Here’s a terrifying fact: Bill and Ted’s Excellent Adventure came out 25 years ago. That’s right – it was 1989 when we saw a pre-charisma lobotomy Keanu Reeves play Ted ‘Theodore’ Logan and Alex Winter (in his weird crop-top thing) play Bill S. Preston for the first time. What better way to celebrate this fact than enjoy their first adventure in sparkling HD?
For those that don’t know already (and, c’mon, what have you been doing with your life?) Bill and Ted are two high school slackers, more concerned with bashing out terrible riffs in their band ‘Wyld Stallyns’ than bothering with academic work. When their History teacher threatens to fail them, they have one chance left – a History presentation in front of the whole school – in 24 hours time. It’s a beautifully simple premise – but how are these hearts-of-gold idiots possibly going to pass? With the help of a phone box of course.

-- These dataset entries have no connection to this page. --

(* ===== verification/BloomSpec.v ===== *)
(** * What a Bloom filter promises

    The interface the filters are used through: an address has marks, a filter
    has bits, [set] lights the marks of an address and [isSet] asks whether all
    of them are lit.  Every class but the counting one implements it, and the
    theorem about what a filter answers is proved once, against the interface. *)

From stdpp Require Import list numbers strings sets.
From S2P Require Import Prelude Text Util Address BloomTable Bloom.
Local Open Scope Z_scope.

Definition lit (v : list Z) (p : nat) : Prop := ∃ x, v !! p = Some x ∧ x ≠ 0.

Definition address (a : Z) : Prop := 0 ≤ a < 2 ^ 64.

(** ** The laws *)

(** Nothing but the bits changes. *)
Definition alike {F} (marks : F → Z → list nat) (fits : F → Z → bool) (forgets : F → bool) (f f' : F) : Prop :=
  (∀ b, marks f' b = marks f b) ∧ (∀ b, fits f' b = fits f b) ∧ forgets f' = forgets f.

(** [bl_fits]: [set] can take the address, the bounds check of the vector stops
    it otherwise.  [bl_forgets]: counting the bits clears them. *)
Class BloomLaws (F : Type) `{AbstractBloomFilter F} := {
  bl_ok : F → Prop;
  bl_bits : F → list Z;
  bl_marks : F → Z → list nat;
  bl_fits : F → Z → bool;
  bl_forgets : F → bool;
  bl_set f a : bl_ok f → address a → bl_fits f a = true → ∃ f', bf_set a f = Ret f' ∧ bl_ok f' ∧
    alike bl_marks bl_fits bl_forgets f f' ∧ ∀ p, lit (bl_bits f') p ↔ lit (bl_bits f) p ∨ p ∈ bl_marks f a;
  bl_set_fails f a : bl_ok f → address a → bl_fits f a = false → bf_set a f = Raise OutOfBounds;
  bl_isSet f a : bl_ok f → address a → ∃ b f', bf_isSet a f = Ret (b, f') ∧ bl_ok f' ∧
    alike bl_marks bl_fits bl_forgets f f' ∧ bl_bits f' = bl_bits f ∧
    (b = true ↔ ∀ p, p ∈ bl_marks f a → lit (bl_bits f) p);
  bl_clear f : bl_ok f → bl_ok (bf_clear f) ∧ alike bl_marks bl_fits bl_forgets f (bf_clear f) ∧
    ∀ p, ¬ lit (bl_bits (bf_clear f)) p;
  bl_count f : bl_ok f → bl_ok (bf_getTotalCount f).2 ∧
    alike bl_marks bl_fits bl_forgets f (bf_getTotalCount f).2 ∧
    if bl_forgets f then ∀ p, ¬ lit (bl_bits (bf_getTotalCount f).2) p
    else bl_bits (bf_getTotalCount f).2 = bl_bits f
}.

Notation like := (alike bl_marks bl_fits bl_forgets).

Section clients.
Context {F : Type} `{BloomLaws F}.
Implicit Types (f : F) (S : list Z).

Lemma like_refl f : like f f.
Proof. by split_and!. Qed.

Lemma like_trans f f' f'' : like f f' → like f' f'' → like f f''.
Proof.
  intros (M1 & F1 & G1) (M2 & F2 & G2).
  split_and!; [intros b; by rewrite M2|intros b; by rewrite F2|congruence].
Qed.

(** The filter holds the addresses [S]. *)
Record holds f S : Prop := {
  ho_ok : bl_ok f;
  ho_bits : ∀ p, lit (bl_bits f) p ↔ ∃ a, a ∈ S ∧ p ∈ bl_marks f a
}.

Inductive bloom_op := Touch (a : Z) | Ask (a : Z) | Forget | Count.

Definition bloom_do (run : list bool * F) (op : bloom_op) : outcome (list bool * F) :=
  let '(answers, f) := run in
  match op with
  | Touch a => f ← bf_set a f; Ret (answers, f)
  | Ask a => '(b, f) ← bf_isSet a f; Ret (answers ++ [b], f)
  | Forget => Ret (answers, bf_clear f)
  | Count => Ret (answers, (bf_getTotalCount f).2)
  end.

Definition op_address (fits : Z → bool) (op : bloom_op) : Prop :=
  match op with Touch a => address a ∧ fits a = true | Ask a => address a | Forget | Count => True end.

(** The addresses set since the filter was last cleared, or counted if that
    clears it. *)
Definition touched (forgets : bool) (S : list Z) (ops : list bloom_op) : list Z :=
  foldl (λ S op, match op with
    | Touch a => a :: S
    | Ask _ => S
    | Forget => []
    | Count => if forgets then [] else S
    end) S ops.

Lemma holds_none f : bl_ok f → (∀ p, ¬ lit (bl_bits f) p) → holds f [].
Proof.
  intros Hok Hno. split; [done|]. intros p. split; [by intros ?%Hno|]. by intros (a & ?%not_elem_of_nil & _).
Qed.

Lemma holds_same f f' S :
  holds f S → bl_ok f' → like f f' → bl_bits f' = bl_bits f → holds f' S.
Proof.
  intros [_ Hb] Hok (Hm & _ & _) E. split; [done|]. intros p. rewrite E, Hb. by setoid_rewrite Hm.
Qed.

Lemma holds_ask f S a :
  holds f S → address a → ∃ b f', bf_isSet a f = Ret (b, f') ∧ holds f' S ∧ like f f' ∧
    (b = true ↔ ∀ p, p ∈ bl_marks f a → ∃ a', a' ∈ S ∧ p ∈ bl_marks f a').
Proof.
  intros Hf Ha. destruct (bl_isSet f a (ho_ok _ _ Hf) Ha) as (b & f' & E & Hok' & Hm & Hbits & Hans).
  exists b, f'. split; [done|]. split; [by apply (holds_same f)|]. split; [done|].
  rewrite Hans. by setoid_rewrite (ho_bits _ _ Hf).
Qed.

Lemma bloom_step f S op answers :
  holds f S → op_address (bl_fits f) op →
  ∃ answers' f', bloom_do (answers, f) op = Ret (answers', f') ∧ holds f' (touched (bl_forgets f) S [op]) ∧
    like f f'.
Proof.
  intros Hf Hop. destruct op as [a|a| |]; cbn [bloom_do touched foldl].
  - destruct Hf as [Hok Hb]. destruct Hop as [Ha Hfit].
    destruct (bl_set f a Hok Ha Hfit) as (f' & -> & Hok' & Hm & Hbits).
    exists answers, f'. split; [done|]. split; [split; [done|]|done]. intros p. rewrite Hbits, Hb.
    destruct Hm as [Hm _]. setoid_rewrite elem_of_cons. setoid_rewrite Hm. naive_solver.
  - destruct (holds_ask f S a Hf Hop) as (b & f' & -> & Hf' & Hm & _). by exists (answers ++ [b]), f'.
  - destruct (bl_clear f (ho_ok _ _ Hf)) as (Hok' & Hm & Hno).
    exists answers, (bf_clear f). split; [done|]. split; [by apply holds_none|done].
  - destruct (bl_count f (ho_ok _ _ Hf)) as (Hok' & Hm & Hbits).
    exists answers, (bf_getTotalCount f).2. split; [done|]. split; [|done].
    destruct (bl_forgets f); [by apply holds_none|by apply (holds_same f)].
Qed.

Lemma bloom_run f S ops answers :
  holds f S → Forall (op_address (bl_fits f)) ops →
  ∃ answers' f', foldM bloom_do (answers, f) ops = Ret (answers', f') ∧
    holds f' (touched (bl_forgets f) S ops) ∧ like f f'.
Proof.
  revert f S answers. induction ops as [|op ops IH]; intros f S answers Hf Hops.
  { exists answers, f. split; [done|]. split; [done|]. apply like_refl. }
  apply Forall_cons in Hops as [Hop Hops]. cbn [foldM].
  destruct (bloom_step f S op answers Hf Hop) as (ans1 & f1 & -> & H1 & Hm1). cbn [mbind outcome_bind].
  pose proof Hm1 as (_ & Hfit & Hfor).
  destruct (IH f1 _ ans1 H1) as (ans2 & f2 & -> & H2 & Hm2).
  { eapply Forall_impl; [exact Hops|]. intros [a|a| |]; cbn; try done. by rewrite Hfit. }
  exists ans2, f2. split; [done|]. split; [by rewrite Hfor in H2|by eapply like_trans].
Qed.
End clients.

(** ** Lists of bits *)

Lemma lit_insert v i x p : (i < length v)%nat → x ≠ 0 → lit (<[i:=x]> v) p ↔ lit v p ∨ p = i.
Proof.
  intros Hi Hx. unfold lit. destruct (decide (i = p)) as [->|Hne].
  - rewrite list_lookup_insert_eq by done. split; [by right|]. intros _. by exists x.
  - rewrite list_lookup_insert_ne by done. split; [by left|]. intros [?|?]; [done|congruence].
Qed.

Lemma lit_zeros (v : list Z) p : ¬ lit (map (λ _, 0) v) p.
Proof.
  intros (x & Hx & Hne). assert (E : ((λ _ : Z, 0) <$> v) !! p = Some x) by exact Hx.
  rewrite list_lookup_fmap in E. by destruct (v !! p); simplify_eq/=.
Qed.

Lemma lit_new n p : ¬ lit (zeros n) p.
Proof. intros (x & Hx & Hne). by apply lookup_replicate in Hx as [-> _]. Qed.

Lemma at_int_lit v i :
  0 ≤ i < Z.of_nat (length v) → ∃ x, at_int v i = Ret x ∧ (negb (x =? 0) = true ↔ lit v (Z.to_nat i)).
Proof.
  intros Hi. destruct (at_int_ok v i (Z.of_nat (length v))) as (x & E & Hx); [by rewrite Nat2Z.id|done|].
  exists x. split; [done|]. unfold lit. rewrite Hx, negb_true_iff, Z.eqb_neq. naive_solver.
Qed.

Lemma set_int_lit v i :
  0 ≤ i < Z.of_nat (length v) → ∃ v', set_int v i 1 = Ret v' ∧ length v' = length v ∧
    ∀ p, lit v' p ↔ lit v p ∨ p = Z.to_nat i.
Proof.
  intros Hi. exists (<[Z.to_nat i := 1]> v). split.
  - apply (set_int_ok v i (Z.of_nat (length v))); [by rewrite Nat2Z.id|done].
  - split; [apply length_insert|]. intros p. apply lit_insert; [lia|done].
Qed.

(** ** Indices *)

Lemma select_ok small n a :
  0 ≤ small → 1 ≤ n ≤ 31 → small + n ≤ 63 → address a →
  ∃ i, bitSelect small (small + n - 1) a = Ret i ∧ i32 i = i ∧ 0 ≤ i < 2 ^ n.
Proof.
  intros Hs Hn Hb Ha. rewrite bitSelect_spec by (done || lia).
  replace (small + n - 1 - small + 1) with n by lia.
  assert (0 < 2 ^ n) by (apply Z.pow_pos_nonneg; lia).
  assert (2 ^ n ≤ 2 ^ 31) by (apply Z.pow_le_mono_r; lia).
  pose proof (Z.mod_pos_bound (a / 2 ^ small) (2 ^ n) ltac:(lia)).
  eexists. split; [done|]. split; [|done]. apply i32_id. lia.
Qed.

(** The place of an index that was computed without a fault. *)
Definition place (o : outcome Z) : nat := match o with Ret i => Z.to_nat i | Raise _ => 0%nat end.

(** A class whose [set] takes every address and whose count changes nothing. *)
Lemma alike_marks {F} (marks : F → Z → list nat) f f' :
  (∀ b, marks f' b = marks f b) → alike marks (λ _ _, true) (λ _, false) f f'.
Proof. by repeat split. Qed.

Section instances.
Context {config : RubyConfig}.
Notation bits := dataBlockBits.

(** *** [NonCountingBloomFilter] *)

Record nc_ok (f : NonCountingBloomFilter) : Prop := {
  nc_bits : 0 ≤ bits ∧ 0 ≤ nc_offset f;
  nc_index_bits : 1 ≤ nc_size_bits f ≤ 31 ∧ bits + nc_offset f + nc_size_bits f ≤ 63;
  nc_fits : 2 ^ nc_size_bits f ≤ Z.of_nat (length (nc_filter f))
}.

Lemma nc_index_ok f a :
  nc_ok f → address a → ∃ i, nc_get_index a f = Ret i ∧ 0 ≤ i < Z.of_nat (length (nc_filter f)).
Proof.
  intros [Hb Hi Hf] Ha. unfold nc_get_index.
  destruct (select_ok (bits + nc_offset f) (nc_size_bits f) a) as (i & -> & Ei & Hr); [lia..|done|].
  cbn [mbind outcome_bind]. exists i. rewrite Ei. split; [done|lia].
Qed.

#[export] Program Instance noncounting_laws : BloomLaws NonCountingBloomFilter := {|
  bl_ok := nc_ok;
  bl_bits := nc_filter;
  bl_marks f a := [place (nc_get_index a f)];
  bl_fits _ _ := true;
  bl_forgets _ := false
|}.
Next Obligation.
  intros f a Hok Ha _. destruct (nc_index_ok f a Hok Ha) as (i & E & Hi).
  unfold bf_set, noncounting_bloom, nc_write. rewrite E. cbn [mbind outcome_bind place].
  destruct (set_int_lit (nc_filter f) i Hi) as (v & -> & Hl & Hlit). cbn [mbind outcome_bind].
  exists (nc_with f v). split; [done|]. split; [by destruct Hok; split; cbn; rewrite ?Hl|]. split; [by apply alike_marks|].
  intros p. cbn [nc_with nc_filter]. by rewrite Hlit, list_elem_of_singleton.
Qed.
Next Obligation. by intros. Qed.
Next Obligation.
  intros f a Hok Ha. destruct (nc_index_ok f a Hok Ha) as (i & E & Hi).
  unfold bf_isSet, noncounting_bloom, nc_read. rewrite E. cbn [mbind outcome_bind place].
  destruct (at_int_lit (nc_filter f) i Hi) as (x & -> & Hx). cbn [mbind outcome_bind].
  exists (negb (x =? 0)), f. do 2 (split; [done|]). split; [by apply alike_marks|]. split; [done|]. rewrite Hx. setoid_rewrite list_elem_of_singleton. naive_solver.
Qed.
Next Obligation.
  intros f Hok. split; [by destruct Hok; split; cbn; rewrite ?length_map|]. split; [by apply alike_marks|]. apply lit_zeros.
Qed.
Next Obligation. intros f Hok. split; [done|]. split; [by apply alike_marks|done]. Qed.
(** *** [BlockBloomFilter] *)

Record block_ok (f : BlockBloomFilter) : Prop := {
  bk_bits : 1 ≤ bits ≤ block_size_bits f;
  bk_index_bits : block_size_bits f ≤ 31 ∧ 2 * bits + 5 + block_size_bits f ≤ 63;
  bk_fits : 2 ^ block_size_bits f ≤ Z.of_nat (length (block_filter f))
}.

You see, it turns out that Bill and Ted will eventually be the saviours of humanity. They don’t know it yet, but the music of Wyld Stallyns will unite the world and bring peace to mankind. If they fail History, Ted will be shipped off to a military academy by his Father, and the band will be no more. To stop this calamity, Rufus (George Carlin) is sent from the future to provide our heroes with the means to make a most triumphant presentation – a time machine.
Off they travel through different eras, picking up such historical celebs as Billy the Kid, Napoleon, Socrates and more, with both Reeves and Winter gamely wrapping their tongues around Bill and Ted’s wonderfully superfluous manner of speaking. Seeing an American teenager with surf-bum call something bad ‘most egregious’ is innately hilarious.
The film is somewhat dated – effects are a little wobbly in a pleasingly 80’s way, and despite Bill and Ted’s motto, “Be excellent to each other”, there is a particularly cloying moment for us 21st Century Guardian reader types when the pair warmly hug after a moment of danger, before pushing each other away and remarking “fag”.
Despite these fairly minor issues, Bill and Ted’s Excellent Adventure can’t help but bring a smile to your face. Some great Blu Ray extras include an episode of the Bill and Ted cartoon show, with characters voiced by the principal actors from the feature, as well as interviews with the pair’s creators Chris Matheson and Ed Soloman, the original duo.